Lemma numeral_is_word (n : Z) : is_word (PyStr.of_int n) = true.
Proof.
  destruct (numeral_chars n) as [Hne Hall].
  assert (H : all_chars word_char (PyStr.of_int n) = true).
  { apply all_chars_impl with (2 := Hall).
    intros c Hc. exact (proj1 (proj2 (numeral_char_is_plain c Hc))). }
  unfold is_word. destruct (PyStr.of_int n); [now destruct Hne | exact H].
Qed.

Lemma face_index_of_int (n : Z) :
  face_index (PyStr.of_int n)
  = if PyNum.digits_fit n then Return (n - 1)
    else Raise (IntValueError (PyStr.of_int n)).
Proof.
  rewrite face_index_head.
  assert (H : PyStr.split1_head "/" (PyStr.of_int n) = PyStr.of_int n).
  { pose proof (proj2 (numeral_chars n)) as Hall.
    induction (PyStr.of_int n) as [|c s IH]; [reflexivity|].
    simpl in Hall |- *. apply andb_prop in Hall. destruct Hall as [Hc Hs].
    rewrite (proj2 (proj2 (numeral_char_is_plain c Hc))). now rewrite IH. }
  rewrite H, py_int_of_int. now destruct (PyNum.digits_fit n).
Qed.

(** X10: a reference is refused for the number of its digits only, never
    for its value: the face line of three integers written in decimal,
    zero and negative ones too, appends each of them less one to the
    index list (so an index can be negative) when each has at most 4300
    digits, the limit of [int]; else it raises the error of [int] on the
    first of them that has more. *)
Theorem any_integer_reference (a b c : Z) (d : document) :
  process_line d (Main.join " " ["f"; PyStr.of_int a; PyStr.of_int b; PyStr.of_int c])
  = if negb (PyNum.digits_fit a) then Raise (IntValueError (PyStr.of_int a))
    else if negb (PyNum.digits_fit b) then Raise (IntValueError (PyStr.of_int b))
    else if negb (PyNum.digits_fit c) then Raise (IntValueError (PyStr.of_int c))
    else Return (Document (vertices d) (indices d ++ [a - 1; b - 1; c - 1])).
Proof.
  unfold process_line. rewrite TokenFacts.tokens_join.
  - rewrite process_face_data. cbn [length Nat.eqb face_indices].
    rewrite !face_index_of_int.
    destruct (PyNum.digits_fit a); [|reflexivity].
    destruct (PyNum.digits_fit b); [|reflexivity].
    now destruct (PyNum.digits_fit c).
  - repeat constructor; apply numeral_is_word.
Qed.

End ReferenceFacts.

(** * Properties of the run on files *)

Module FileFacts.
Import ObjToJson ObjToJsonFacts Input Main.

(** ** Line terminators *)

Lemma line_char_spec (c : ascii) :
  line_char c = true -> Ascii.eqb c LF = false /\ Ascii.eqb c CR = false.
Proof.
  unfold line_char. intros H. apply andb_prop in H. destruct H as [H1 H2].
  now apply negb_true_iff in H1, H2.
Qed.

• • •

_WHAT TO DO_: Please transcribe only the portion of the material that starts at the line containing "End ReferenceFacts." and runs through its last line, inclusive, exactly as given.

_YOUR SOLUTION_:
End ReferenceFacts.

(** * Properties of the run on files *)

Module FileFacts.
Import ObjToJson ObjToJsonFacts Input Main.

(** ** Line terminators *)

Lemma line_char_spec (c : ascii) :
  line_char c = true -> Ascii.eqb c LF = false /\ Ascii.eqb c CR = false.
Proof.
  unfold line_char. intros H. apply andb_prop in H. destruct H as [H1 H2].
  now apply negb_true_iff in H1, H2.
Qed.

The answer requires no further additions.